- _What is required_: Below is some data; print it all back exactly.

(Source records)
-------------------------

Lemma provider_call_witness :
  ∃ m pf pre post,
    selectedModel (parseArgs Sample.externals ["a.txt"; "4o"]) = Some m
    ∧ processFiles Sample.externals
        (fileInputs (parseArgs Sample.externals ["a.txt"; "4o"]))
        (includeImports (parseArgs Sample.externals ["a.txt"; "4o"]))
        Sample.disk = Ok pf
    ∧ clientOf (provider m) = Some GPT
    ∧ "1: line1" = code pf
    ∧ "gpt-4o" = name m
    ∧ Ok Sample.edits = getAIEdits Sample.externals GPT "1: line1" " Fix it " "gpt-4o"
    ∧ find validate [""; " Fix it "] = Some " Fix it "
    ∧ JS.trim " Fix it " ≠ ""
    ∧ JS.startsWith (JS.toLowerCase " Fix it ") "ask " = false
    ∧ trace (main Sample.externals (Sample.invoke ["a.txt"; "4o"] " Fix it ")
               Sample.machine)
      = opening Sample.externals (Sample.invoke ["a.txt"; "4o"] " Fix it ") m ++ pre
          ++ [EInput " Fix it ";
              EGetAIEdits GPT "1: line1" " Fix it " "gpt-4o" (Ok Sample.edits)] ++ post
    ∧ Forall (λ e, preliminary e = true) pre.
Proof.
  apply (provider_call Sample.externals (Sample.invoke ["a.txt"; "4o"] " Fix it ")
           Sample.machine GPT "1: line1" " Fix it " "gpt-4o" (Ok Sample.edits)).
  vm_compute. repeat constructor.
Defined.

Lemma processFiles_call_witness :
  ["src"; "lib"] = fileInputs (parseArgs Sample.externals ["-a"; "src"; "lib"; "4o"])
  ∧ ["src"; "lib"] ≠ []
  ∧ true = bool_decide ("-a" ∈ ["-a"; "src"; "lib"; "4o"])
  ∧ head ["-a"; "src"; "lib"; "4o"] ≠ Some "revert"
  ∧ ∃ rest,
      trace (main Sample.externals (Sample.invoke ["-a"; "src"; "lib"; "4o"] "ask why")
               Sample.machine)
      = EProcessFiles ["src"; "lib"] true :: rest.
Proof.
  apply (processFiles_call Sample.externals
           (Sample.invoke ["-a"; "src"; "lib"; "4o"] "ask why") Sample.machine
           ["src"; "lib"] true).
  vm_compute. repeat constructor.
Defined.

Lemma overflow_decline_witness :
  outcome (main Scenario.externals Scenario.declining Sample.machine) = Exit 0
  ∧ files (world (main Scenario.externals Scenario.declining Sample.machine))
    = Sample.disk.
Proof.
  destruct (overflow_decline Scenario.externals Scenario.declining Sample.machine)
    as (Hexit & Hfiles & _).
  - vm_compute. repeat constructor.
  - split; [exact Hexit | exact Hfiles].
Defined.

Lemma confirm_only_on_overflow_witness :
  ∃ m pf,
    selectedModel (parseArgs Scenario.externals (argv Scenario.declining)) = Some m
    ∧ processFiles Scenario.externals
        (fileInputs (parseArgs Scenario.externals (argv Scenario.declining)))
        (includeImports (parseArgs Scenario.externals (argv Scenario.declining)))
        Sample.disk = Ok pf
    ∧ estimateTokens Scenario.externals pf > contextWindow m - outputLength m.
Proof.
  apply (confirm_only_on_overflow Scenario.externals Scenario.declining Sample.machine
           false).
  vm_compute. repeat constructor.
Defined.

Lemma unsupported_provider_witness :
  outcome (main Scenario.externals Scenario.unsupported Sample.machine) = Exit 1
  ∧ files (world (main Scenario.externals Scenario.unsupported Sample.machine))
    = Sample.disk.
Proof.
  destruct (unsupported_provider Scenario.externals Scenario.unsupported
              Sample.machine Scenario.homegrown "fix it") as (Hexit & Hfiles & _).
  - reflexivity.
  - reflexivity.
  - vm_compute. repeat constructor.
  - reflexivity.
  - split; [exact Hexit | exact Hfiles].
Defined.

Lemma blank_question_witness :
  validate "Ask   " = true ∧ JS.trim (JS.slice 4 "Ask   ") = "".
Proof. apply (blank_question "Ask   "); reflexivity. Defined.

(** X16: [askAI] is called only with the compiled text of [processFiles],
    the name and the provider of the selected model, and as question the
    trimmed rest of the task as the user entered it: the answer of the
    prompt, which is the first entry that is not blank, and which begins
    with "ask " (in any case); the call is the next event after the
    prompt. *)
Theorem question_call (x : Externals) (inv : Invocation) (w : World)
    (compiled question nm prov : string) :
  EAskAI compiled question nm prov ∈ trace (main x inv w) →
  ∃ m pf task pre post,
    selectedModel (parseArgs x (argv inv)) = Some m
    ∧ processFiles x (fileInputs (parseArgs x (argv inv)))
        (includeImports (parseArgs x (argv inv))) (files w) = Ok pf
    ∧ compiled = code pf
    ∧ nm = name m
    ∧ prov = provider m
    ∧ find validate (taskAttempts inv) = Some task
    ∧ question = JS.trim (JS.slice 4 task)
    ∧ JS.startsWith (JS.toLowerCase task) "ask " = true
    ∧ blank task = false
    ∧ trace (main x inv w)
      = opening x inv m ++ pre
          ++ [EInput task; EAskAI compiled question nm prov] ++ post
    ∧ Forall (λ e, preliminary e = true) pre.
Proof.
  intros Hin.
  destruct (main_task_cases x inv w)
    as [Hno | (m & pf & pre & task & Hm & Hpf & Hfind & Hpre & Hmain)].
  { by destruct (Hno _ Hin) as [H | [H | H]]. }
  rewrite Hmain in Hin |- *. cbn zeta in *. cbn [trace] in *.
  apply (main_branch_event x inv w m pf pre task
           (EAskAI compiled question nm prov) Hpre eq_refl eq_refl eq_refl) in Hin.
  apply branch_askAI in Hin as (Hask & -> & -> & -> & -> & post & Hpost).
  exists m, pf, task, pre,
    (post ++ closing (outcome (branch x m pf task (world (preamble x inv m pf w))))).
  repeat (split; [done|]).
  split; [| split; [| done]].
  - apply find_some in Hfind as [_ Hvalid].
    rewrite validate_negb_blank in Hvalid. by destruct (blank task).
  - by rewrite Hpost.
Qed.

Lemma question_call_witness :
  ∃ m pf task pre post,
    selectedModel (parseArgs Sample.externals ["a.txt"; "4o"]) = Some m
    ∧ processFiles Sample.externals
        (fileInputs (parseArgs Sample.externals ["a.txt"; "4o"]))
        (includeImports (parseArgs Sample.externals ["a.txt"; "4o"]))
        Sample.disk = Ok pf
    ∧ "1: line1" = code pf
    ∧ "gpt-4o" = name m
    ∧ "openai" = provider m
    ∧ find validate [""; "Ask  what? "] = Some task
    ∧ "what?" = JS.trim (JS.slice 4 task)
    ∧ JS.startsWith (JS.toLowerCase task) "ask " = true
    ∧ blank task = false
    ∧ trace (main Sample.externals (Sample.invoke ["a.txt"; "4o"] "Ask  what? ")
               Sample.machine)
      = opening Sample.externals (Sample.invoke ["a.txt"; "4o"] "Ask  what? ") m ++ pre
          ++ [EInput task; EAskAI "1: line1" "what?" "gpt-4o" "openai"] ++ post
    ∧ Forall (λ e, preliminary e = true) pre.
Proof.
  apply (question_call Sample.externals (Sample.invoke ["a.txt"; "4o"] "Ask  what? ")
           Sample.machine "1: line1" "what?" "gpt-4o" "openai").
  vm_compute. repeat constructor.
Defined.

-------------------------

- _Solution_:
Lemma provider_call_witness :
  ∃ m pf pre post,
    selectedModel (parseArgs Sample.externals ["a.txt"; "4o"]) = Some m
    ∧ processFiles Sample.externals
        (fileInputs (parseArgs Sample.externals ["a.txt"; "4o"]))
        (includeImports (parseArgs Sample.externals ["a.txt"; "4o"]))
        Sample.disk = Ok pf
    ∧ clientOf (provider m) = Some GPT
    ∧ "1: line1" = code pf
    ∧ "gpt-4o" = name m
    ∧ Ok Sample.edits = getAIEdits Sample.externals GPT "1: line1" " Fix it " "gpt-4o"
    ∧ find validate [""; " Fix it "] = Some " Fix it "
    ∧ JS.trim " Fix it " ≠ ""
    ∧ JS.startsWith (JS.toLowerCase " Fix it ") "ask " = false
    ∧ trace (main Sample.externals (Sample.invoke ["a.txt"; "4o"] " Fix it ")
               Sample.machine)
      = opening Sample.externals (Sample.invoke ["a.txt"; "4o"] " Fix it ") m ++ pre
          ++ [EInput " Fix it ";
              EGetAIEdits GPT "1: line1" " Fix it " "gpt-4o" (Ok Sample.edits)] ++ post
    ∧ Forall (λ e, preliminary e = true) pre.
Proof.
  apply (provider_call Sample.externals (Sample.invoke ["a.txt"; "4o"] " Fix it ")
           Sample.machine GPT "1: line1" " Fix it " "gpt-4o" (Ok Sample.edits)).
  vm_compute. repeat constructor.
Defined.

Lemma processFiles_call_witness :
  ["src"; "lib"] = fileInputs (parseArgs Sample.externals ["-a"; "src"; "lib"; "4o"])
  ∧ ["src"; "lib"] ≠ []
  ∧ true = bool_decide ("-a" ∈ ["-a"; "src"; "lib"; "4o"])
  ∧ head ["-a"; "src"; "lib"; "4o"] ≠ Some "revert"
  ∧ ∃ rest,
      trace (main Sample.externals (Sample.invoke ["-a"; "src"; "lib"; "4o"] "ask why")
               Sample.machine)
      = EProcessFiles ["src"; "lib"] true :: rest.
Proof.
  apply (processFiles_call Sample.externals
           (Sample.invoke ["-a"; "src"; "lib"; "4o"] "ask why") Sample.machine
           ["src"; "lib"] true).
  vm_compute. repeat constructor.
Defined.

Lemma overflow_decline_witness :
  outcome (main Scenario.externals Scenario.declining Sample.machine) = Exit 0
  ∧ files (world (main Scenario.externals Scenario.declining Sample.machine))
    = Sample.disk.
Proof.
  destruct (overflow_decline Scenario.externals Scenario.declining Sample.machine)
    as (Hexit & Hfiles & _).
  - vm_compute. repeat constructor.
  - split; [exact Hexit | exact Hfiles].
Defined.

Lemma confirm_only_on_overflow_witness :
  ∃ m pf,
    selectedModel (parseArgs Scenario.externals (argv Scenario.declining)) = Some m
    ∧ processFiles Scenario.externals
        (fileInputs (parseArgs Scenario.externals (argv Scenario.declining)))
        (includeImports (parseArgs Scenario.externals (argv Scenario.declining)))
        Sample.disk = Ok pf
    ∧ estimateTokens Scenario.externals pf > contextWindow m - outputLength m.
Proof.
  apply (confirm_only_on_overflow Scenario.externals Scenario.declining Sample.machine
           false).
  vm_compute. repeat constructor.
Defined.

Lemma unsupported_provider_witness :
  outcome (main Scenario.externals Scenario.unsupported Sample.machine) = Exit 1
  ∧ files (world (main Scenario.externals Scenario.unsupported Sample.machine))
    = Sample.disk.
Proof.
  destruct (unsupported_provider Scenario.externals Scenario.unsupported
              Sample.machine Scenario.homegrown "fix it") as (Hexit & Hfiles & _).
  - reflexivity.
  - reflexivity.
  - vm_compute. repeat constructor.
  - reflexivity.
  - split; [exact Hexit | exact Hfiles].
Defined.

Lemma blank_question_witness :
  validate "Ask   " = true ∧ JS.trim (JS.slice 4 "Ask   ") = "".
Proof. apply (blank_question "Ask   "); reflexivity. Defined.

(** X16: [askAI] is called only with the compiled text of [processFiles],
    the name and the provider of the selected model, and as question the
    trimmed rest of the task as the user entered it: the answer of the
    prompt, which is the first entry that is not blank, and which begins
    with "ask " (in any case); the call is the next event after the
    prompt. *)
Theorem question_call (x : Externals) (inv : Invocation) (w : World)
    (compiled question nm prov : string) :
  EAskAI compiled question nm prov ∈ trace (main x inv w) →
  ∃ m pf task pre post,
    selectedModel (parseArgs x (argv inv)) = Some m
    ∧ processFiles x (fileInputs (parseArgs x (argv inv)))
        (includeImports (parseArgs x (argv inv))) (files w) = Ok pf
    ∧ compiled = code pf
    ∧ nm = name m
    ∧ prov = provider m
    ∧ find validate (taskAttempts inv) = Some task
    ∧ question = JS.trim (JS.slice 4 task)
    ∧ JS.startsWith (JS.toLowerCase task) "ask " = true
    ∧ blank task = false
    ∧ trace (main x inv w)
      = opening x inv m ++ pre
          ++ [EInput task; EAskAI compiled question nm prov] ++ post
    ∧ Forall (λ e, preliminary e = true) pre.
Proof.
  intros Hin.
  destruct (main_task_cases x inv w)
    as [Hno | (m & pf & pre & task & Hm & Hpf & Hfind & Hpre & Hmain)].
  { by destruct (Hno _ Hin) as [H | [H | H]]. }
  rewrite Hmain in Hin |- *. cbn zeta in *. cbn [trace] in *.
  apply (main_branch_event x inv w m pf pre task
           (EAskAI compiled question nm prov) Hpre eq_refl eq_refl eq_refl) in Hin.
  apply branch_askAI in Hin as (Hask & -> & -> & -> & -> & post & Hpost).
  exists m, pf, task, pre,
    (post ++ closing (outcome (branch x m pf task (world (preamble x inv m pf w))))).
  repeat (split; [done|]).
  split; [| split; [| done]].
  - apply find_some in Hfind as [_ Hvalid].
    rewrite validate_negb_blank in Hvalid. by destruct (blank task).
  - by rewrite Hpost.
Qed.

Lemma question_call_witness :
  ∃ m pf task pre post,
    selectedModel (parseArgs Sample.externals ["a.txt"; "4o"]) = Some m
    ∧ processFiles Sample.externals
        (fileInputs (parseArgs Sample.externals ["a.txt"; "4o"]))
        (includeImports (parseArgs Sample.externals ["a.txt"; "4o"]))
        Sample.disk = Ok pf
    ∧ "1: line1" = code pf
    ∧ "gpt-4o" = name m
    ∧ "openai" = provider m
    ∧ find validate [""; "Ask  what? "] = Some task
    ∧ "what?" = JS.trim (JS.slice 4 task)
    ∧ JS.startsWith (JS.toLowerCase task) "ask " = true
    ∧ blank task = false
    ∧ trace (main Sample.externals (Sample.invoke ["a.txt"; "4o"] "Ask  what? ")
               Sample.machine)
      = opening Sample.externals (Sample.invoke ["a.txt"; "4o"] "Ask  what? ") m ++ pre
          ++ [EInput task; EAskAI "1: line1" "what?" "gpt-4o" "openai"] ++ post
    ∧ Forall (λ e, preliminary e = true) pre.
Proof.
  apply (question_call Sample.externals (Sample.invoke ["a.txt"; "4o"] "Ask  what? ")
           Sample.machine "1: line1" "what?" "gpt-4o" "openai").
  vm_compute. repeat constructor.
Defined.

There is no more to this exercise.